Le Minacce delle Pandemie e Nuove Malattie
Le pandemie e le malattie emergenti rappresentano minacce costanti per la sopravvivenza umana. Sia gli esseri umani che gli animali selvatici e da fattoria portano con sé una vasta gamma di virus, batteri, funghi e parassiti. Il contatto ravvicinato offre opportunità per i patogeni di saltare da una specie all’altra.

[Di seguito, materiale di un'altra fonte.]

(** ** What leaves the file alone *)

Record kept (c c' : conf H) : Prop := {
  kp_toml : c_toml c' = c_toml c; kp_new : c_new c' = c_new c; kp_late : c_late c' = c_late c; kp_log : c_log c' = c_log c;
  kp_lock : c_reloading c' = c_reloading c; kp_reg : reg_le (c_sets c) (c_sets c') }.
#[export] Instance kept_preorder : PreOrder kept.
Proof.
  split; [by split|]. intros a b c [] []. split; try congruence. by transitivity (c_sets b).
Qed.
Lemma foldl_kept {B} (f : conf H → B → conf H) l c : (∀ c b, kept c (f c b)) → kept c (foldl f c l).
Proof. apply (foldl_pre kept). Qed.
Lemma kept_ok at_open c c' : kept c c' → conf_ok at_open c c'.
Proof.
  intros [Et En El Eg Ek Hr] _. unfold cview. replace (the_file at_open c') with (the_file at_open c)
    by (unfold the_file; by rewrite Et, En). rewrite El, Eg, Ek. intros Hs. split; [|done]. split; cbn; try done.
  - exists []. rewrite app_nil_r, newly_same by (by apply Forall2_eq_refl). cbn. split_and!; [done|lia|done|done].
  - naive_solver.
  - naive_solver.
Qed.
Lemma kept_sets c c' : c_toml c' = c_toml c → c_new c' = c_new c → c_late c' = c_late c → c_log c' = c_log c →
  c_reloading c' = c_reloading c → c_sets c' = c_sets c → kept c c'.
Proof. intros. split; try done. by replace (c_sets c') with (c_sets c). Qed.
Lemma engine_kept f c : kept c (on_engine f c).
Proof. by apply kept_sets. Qed.
Lemma publish_kept p c : kept c (publish p c).1.
Proof.
  unfold publish. pose proof (publish_le (c_sets c) p) as Hle. destruct (settings_publish (c_sets c) p) as [r b]. by split.
Qed.
Lemma local_kept (r : rid) name sc c : kept c (task_local_publish r name sc c).
Proof.
  unfold task_local_publish. set (c1 := c <| c_w ::= _ |>). set (p := settings_prepare _ _ _ _).
  pose proof (publish_kept p c1) as Hk. destruct (publish p c1) as [c2 [|]]; [|done]. cbn [fst] in Hk.
  transitivity c1; [by apply kept_sets|]. transitivity c2; [exact Hk|by apply kept_sets].
Qed.
Lemma set_from_file_kept c it : kept c (cfg_set_from_file c it).1 ∧ reg_same (c_sets c) (c_sets (cfg_set_from_file c it).1) ∧
  c_schemas (cfg_set_from_file c it).1 = c_schemas c.
Proof.
  unfold cfg_set_from_file. destruct (type_of (c_sets c) (it_key it)) as [ty|]; [|by split].
  destruct (negb (it_usable it) && _); [by split|]. destruct (cfg_kind_ok ty _ _); [by split|].
  pose proof (set_value_same (c_sets c) (c_w c) (it_key it) (it_text it) false) as Hs.
  destruct (set_value _ _ _ _ _) as [[[r w] st] calls]. cbn in Hs |- *. split; [|done]. by split; try done; apply reg_same_le.
Qed.
Lemma kind_not_array ty t : cfg_kind_ok ty K_ARRAY t ≠ None.
Proof. by destruct ty. Qed.
(** A value set is one the setting takes; a key left waiting has no setting, or one whose
    accessor says it is not there. *)
Lemma set_from_file_spec c it : match (cfg_set_from_file c it).2 with
  | Some (GPTPS_OK, _) => accepted (c_sets (cfg_set_from_file c it).1) it
  | Some _ => True
  | None => ∀ s, setting_find (c_sets c) (it_key it) = Some s → ∃ w, (s_write s w (it_text it)).2 = GPTPS_E_NOTFOUND
  end.
Proof.
  pose proof (set_from_file_kept c it) as (_ & Hsame & _). unfold cfg_set_from_file, type_of in *.
  destruct (setting_find (c_sets c) (it_key it)) as [s|] eqn:Hf; cbn [fmap option_fmap option_map] in *; [|done].
  destruct (negb (it_usable it) && _) eqn:Hu; [done|]. destruct (cfg_kind_ok (s_type s) _ _) eqn:Hk; [done|].
  assert (Hus : it_usable it = true).
  { destruct (it_usable it); [done|]. cbn in Hu. apply bool_decide_eq_false, dec_stable in Hu.
    rewrite Hu in Hk. by apply kind_not_array in Hk. }
  unfold set_value in *. rewrite Hf in *. change (typed s false (it_text it)) with (it_text it) in *.
  unfold apply_entry in *. destruct (valid_value s (it_text it)) eqn:Hv; cbn [negb] in *.
  - destruct (s_write s (c_w c) (it_text it)) as [w' st] eqn:Hw. destruct (decide (st = GPTPS_OK)) as [->|Hst].
    + cbn in Hsame |- *. destruct (find_le _ _ _ _ (reg_same_le _ _ Hsame) Hf) as (s' & Hf' & Hss).
      eapply acc_setting; [exact Hf'|done| |]; [by rewrite (sm_type _ _ Hss)|by rewrite (sm_valid _ _ Hss)].
    + cbn. destruct (decide (st = GPTPS_E_NOTFOUND)) as [->|]; [|by destruct st].
      intros s' [= <-]. exists (c_w c). by rewrite Hw.
  - done.
Qed.

(** ** The passes over the engine's own file *)

Lemma entries_claim i t : entries_in (fmap (λ t, claim_at t i) t) = alter (λ x, x <| claimed := true |>) i (entries_in t).
Proof. destruct t as [t|]; [done|]. by destruct i. Qed.
Lemma entries_refuse i t : entries_in (fmap (λ t, refuse_at t i) t) = alter (λ x, x <| refused := true |>) i (entries_in t).
Proof. destruct t as [t|]; [done|]. by destruct i. Qed.
Lemma file_claim at_open i c :
  the_file at_open (on_file at_open (λ t, claim_at t i) c) = alter (λ x, x <| claimed := true |>) i (the_file at_open c).
Proof. destruct at_open; apply entries_claim. Qed.
Lemma file_refuse at_open i c :
  the_file at_open (on_file at_open (λ t, refuse_at t i) c) = alter (λ x, x <| refused := true |>) i (the_file at_open c).
Proof. destruct at_open; apply entries_refuse. Qed.

Lemma pending_at_ok p c i : conf_ok true c (pending_at p c i).
Proof.
  unfold pending_at. destruct (entries_in (c_toml c) !! i) as [x|] eqn:Hx; [|done].
  destruct (claimed x || _) eqn:Hc; [done|]. apply orb_false_iff in Hc as [Hc _]. set (it := cfg_item_at i x).
  pose proof (set_from_file_kept c it) as (Hk & _). pose proof (set_from_file_spec c it) as Hs.
  destruct (cfg_set_from_file c it) as [c1 [[st y]|]]; cbn [fst snd] in *; [|by apply kept_ok].
  transitivity c1; [by apply kept_ok|]. rewrite <-(kp_toml _ _ Hk) in Hx. intros _.
  destruct (decide (st = GPTPS_OK)) as [->|].
  - replace (cview true (on_toml _ c1)) with (with_claim i (cview true c1))
      by (unfold cview, with_claim; cbn; by rewrite entries_claim). by eapply ok_claim.
  - replace (cview true (cfg_say _ _ _ _)) with (with_refuse i x y (cview true c1)); [by apply ok_refuse|].
    unfold cview, with_refuse. cbn [v_file v_n v_log v_reg v_reloading]. f_equal. cbn. by rewrite entries_refuse, entries_claim.
Qed.
Lemma pending_ok at_open tid p c : conf_ok at_open c (cfg_apply_pending tid p c).
Proof.
  unfold cfg_apply_pending. destruct (c_reloading c || _) eqn:Hl; [done|]. apply orb_false_iff in Hl as [Hl _].
  destruct at_open; [|intros Ha; by rewrite Ha in Hl]. apply (foldl_pre (conf_ok true)). intros. apply pending_at_ok.
Qed.

Lemma define_resource_ok at_open tid ns name budget c :
  conf_ok at_open c (gptps_define_resource tid ns name budget c).2.
Proof.
  unfold gptps_define_resource. destruct (if (_ : bool) then ask_n _ _ else _) as [[|] e1]; cbn [negb snd]; [|by apply kept_ok, engine_kept].
  destruct (Registry.gptps_define_resource ns name budget e1) as [st e2].
  destruct (bool_decide (st ≠ GPTPS_OK) || _); cbn [snd]; [by apply kept_ok, engine_kept|].
  destruct (bool_decide (ns = None)); cbn [snd].
  - etransitivity; [|apply pending_ok]. etransitivity; [|apply pending_ok]. apply kept_ok.
    etransitivity; [|apply foldl_kept; intros; apply publish_kept].
    etransitivity; [apply engine_kept|apply publish_kept].
  - apply kept_ok. by apply kept_sets.
Qed.
Lemma register_setting_ok tid ns d c : conf_ok true c (gptps_register_setting tid ns d c).2.
Proof.
  unfold gptps_register_setting. destruct (negb _); [done|]. pose proof (add_le (c_sets c) (c_w c) d None) as Hle.
  destruct (settings_add_owned _ _ _ _) as [r st]. cbn [fst] in Hle.
  assert (Hk : kept c (c <| c_sets := r |>)) by by split.
  destruct (bool_decide (st ≠ GPTPS_OK)); cbn [snd]; [by apply kept_ok|].
  etransitivity; [|apply pending_ok]. transitivity (c <| c_sets := r |>); [by apply kept_ok|].
  destruct (c_setup _) as [[t tag]|]; [|done]. destruct (t =? tid); [|done]. apply kept_ok. split; try done.
  cbn. apply reg_same_le. by apply set_entry_same.
Qed.
Lemma define_global_ok tid ns key ty dv con rs c : conf_ok true c (gptps_define_global tid ns key ty dv con rs c).2.
Proof.
  unfold gptps_define_global. destruct (decide (key = [])); [done|]. destruct (negb _); [done|].
  destruct (s ← shape_of ty con; v ← default_of s dv; Some (s, v)) as [[s v]|]; [|done].
  destruct (ask_n 2 _) as [[|] e]; cbn [negb snd]; [|by apply kept_ok, engine_kept].
  set (c1 := with_engine e c). set (c2 := c1 <| c_w ::= _ |>). set (d := entry_def _ _ _ _ _).
  pose proof (register_setting_ok tid ns d c2) as Hr. destruct (gptps_register_setting tid ns d c2) as [st c3].
  cbn [snd] in Hr. destruct (decide (st = GPTPS_OK)); cbn [snd]; [|by apply kept_ok, engine_kept].
  etransitivity; [|exact Hr]. apply kept_ok. by apply kept_sets.
Qed.
Lemma define_task_setting_ok tid ns leaf ty dv con rs c :
  conf_ok true c (gptps_define_task_setting tid ns leaf ty dv con rs c).2.
Proof.
  unfold gptps_define_task_setting. destruct (decide (leaf = [])); [done|]. destruct (negb _); [done|].
  destruct (task_key_find leaf); [done|].
  destruct (s ← shape_of ty con; v ← default_of s dv; Some (s, v)) as [[s v]|]; [|done].
  destruct (ask_n 3 _) as [[|] e1]; cbn [negb snd]; [|by apply kept_ok, engine_kept].
  destruct (decide _); [by apply kept_ok, engine_kept|].
  destruct (ask_n (length _) _) as [[|] e2]; cbn [negb snd]; [|by apply kept_ok; transitivity (with_engine e1 c); apply engine_kept].
  etransitivity; [|apply pending_ok]. apply kept_ok.
  etransitivity; [|apply foldl_kept; intros; apply local_kept]. by apply kept_sets.
Qed.
Lemma task_settings_kept (r : rid) name c : kept c (task_settings r name c).2.
Proof.
  unfold task_settings. destruct (ask_n _ _) as [[|] e]; cbn [negb snd]; [|by apply engine_kept].
  match goal with |- kept _ (update c_published _ ?x) => transitivity x; [|by apply kept_sets] end.
  etransitivity; [|apply foldl_kept; intros; apply publish_kept].
  etransitivity; [|apply foldl_kept; intros; apply local_kept].
  etransitivity; [|apply foldl_kept; intros; apply publish_kept]. apply engine_kept.
Qed.

(** ** A task's values *)

Lemma str_length s : length (str s) = String.length s.
Proof. induction s as [|a s IH]; [done|]. unfold str in *. cbn. by rewrite IH. Qed.
Lemma find_at_spec t k j : find_at t k = Some j → ∃ x, TomlParse.e t !! j = Some x ∧ full x = k.
Proof.
  unfold find_at, find_dotted_at. destruct (list_find _ _) as [[i x]|] eqn:Hf; [|done].
  apply list_find_Some in Hf as (Hx & Hd & _). destruct (Z.leb_spec 0 (Z.of_nat i)); [|lia]. rewrite Nat2Z.id. intros [= <-].
  exists x. split; [done|]. by apply is_dotted_full, Is_true_true.
Qed.
Lemma item_whole i x v : etext x = Some v → (length v < VALUE_MAX)%nat →
  it_text (cfg_item_at i x) = v ∧ it_usable (cfg_item_at i x) = true.
Proof.
  intros E Hl. unfold cfg_item_at. rewrite E. cbn [it_text it_usable default]. split; [apply take_ge; unfold VALUE_MAX in *; lia|].
  by apply Nat.ltb_lt.
Qed.
Lemma gval_length s v : gval_ok s v = true → (length v < VALUE_MAX)%nat.
Proof. unfold gval_ok. intros [Hl _]%andb_prop. by apply Nat.ltb_lt. Qed.
Lemma good_value_spec s t k j v : good_value s t k = Some (j, v) →
  ∃ x, TomlParse.e t !! j = Some x ∧ full x = k ∧ etext x = Some v ∧ cfg_value_ok s (cfg_item_at j x) = None.
Proof.
  unfold good_value. destruct (find_at t k) as [j'|] eqn:Hf; [|done]. cbn [mbind option_bind].
  destruct (find_at_spec _ _ _ Hf) as (x & Hx & Hk). rewrite Hx. cbn [mbind option_bind].
  destruct (etext x) as [v'|] eqn:Ev; [|done]. cbn [mbind option_bind].
  destruct (bool_decide _ && gval_ok s v') eqn:Hg; [|done]. intros [= -> ->]. apply andb_prop in Hg as [Hkd Hg].
  exists x. split_and!; [done|done|done|]. apply bool_decide_eq_true in Hkd.
  destruct (item_whole j x v Ev (gval_length _ _ Hg)) as [Et Eu]. unfold cfg_value_ok. rewrite Eu, Et.
  change (it_kind (cfg_item_at j x)) with (kind_of (value x)). by rewrite Hkd, Hg.
Qed.
Lemma last_from_app (f p q : text) : q ≠ [] → forallb (λ x, negb (x =c ".")) q = true → last_from f (p ++ "."%char :: q) = q.
Proof.
  intros Hq Hd. assert (Hn : ∀ g, last_from g q = g).
  { clear -Hd. induction q as [|x q IH]; [done|]. intros g. cbn in *. apply andb_prop in Hd as [Hc Hd].
    apply negb_true_iff in Hc. rewrite Hc. by apply IH. }
  revert f. induction p as [|x p IH]; intros f; cbn; [apply Hn|apply IH].
Qed.
Lemma task_leaf_plain (k : task_key H) : k ∈ TASK_KEYS → tk_leaf k ≠ [] ∧ forallb (λ x, negb (x =c ".")) (tk_leaf k) = true ∧
  (length (tk_leaf k) ≤ 21)%nat.
Proof.
  assert (Hall : Forall (λ k : task_key H, tk_leaf k ≠ [] ∧ forallb (λ x, negb (x =c ".")) (tk_leaf k) = true ∧
    (length (tk_leaf k) ≤ 21)%nat) TASK_KEYS) by (repeat constructor; cbn; (done || lia)).
  rewrite Forall_forall in Hall. apply Hall.
Qed.
Lemma named_key_leaf i x name (k : task_key H) : k ∈ TASK_KEYS → (length name ≤ 127)%nat → full x = named_key name (tk_leaf k) →
  last_part (it_key (cfg_item_at i x)) = tk_leaf k.
Proof.
  intros Hk Hn Hx. destruct (task_leaf_plain k Hk) as (Hl & Hd & Hlen). cbn [it_key cfg_item_at]. unfold dotted_at.
  change (dotted_of (section x) (key x)) with (full x). rewrite Hx. unfold named_key.
  change (str ".") with ["."%char]. set (p := str "tasks." ++ name ++ ["."%char] ++ tk_leaf k).
  assert (length p ≤ 155)%nat by (unfold p; rewrite !length_app; change (length (str "tasks.")) with 6%nat; cbn; lia).
  rewrite !(take_ge p) by (unfold CFG_KEY_MAX; lia). unfold p. rewrite app_assoc. unfold last_part. by apply last_from_app.
Qed.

Un team interdisciplinare ha approfondito i registri commerciali di migliaia di specie negli ultimi 40 anni per valutare i rischi per la salute pubblica derivanti dal commercio legale e illegale della fauna selvatica, concentrandosi sui mammiferi. I risultati hanno mostrato che il commercio mondiale di mammiferi selvatici, così come delle loro parti e dei loro prodotti, crea opportunità crescenti per i patogeni di mutare e passare dagli animali agli esseri umani nel tempo, costituendo una seria minaccia per la salute pubblica, come riportato nella rivista Science.
Negli ultimi decenni, scienziati e virologi hanno avvertito che l’incidenza di spillover aumenta in un mondo sempre più affollato e interconnesso, dove viaggi e commercio giocano un ruolo fondamentale. Molti dei focolai di malattie contagiose più pericolose o mortali della storia recente hanno avuto origine negli animali, come ad esempio l’mpox nel 1958, il virus Marburg nel 1967, Ebola nel 1976, l’HIV/AIDS nel 1981 e il COVID-19 nel 2020.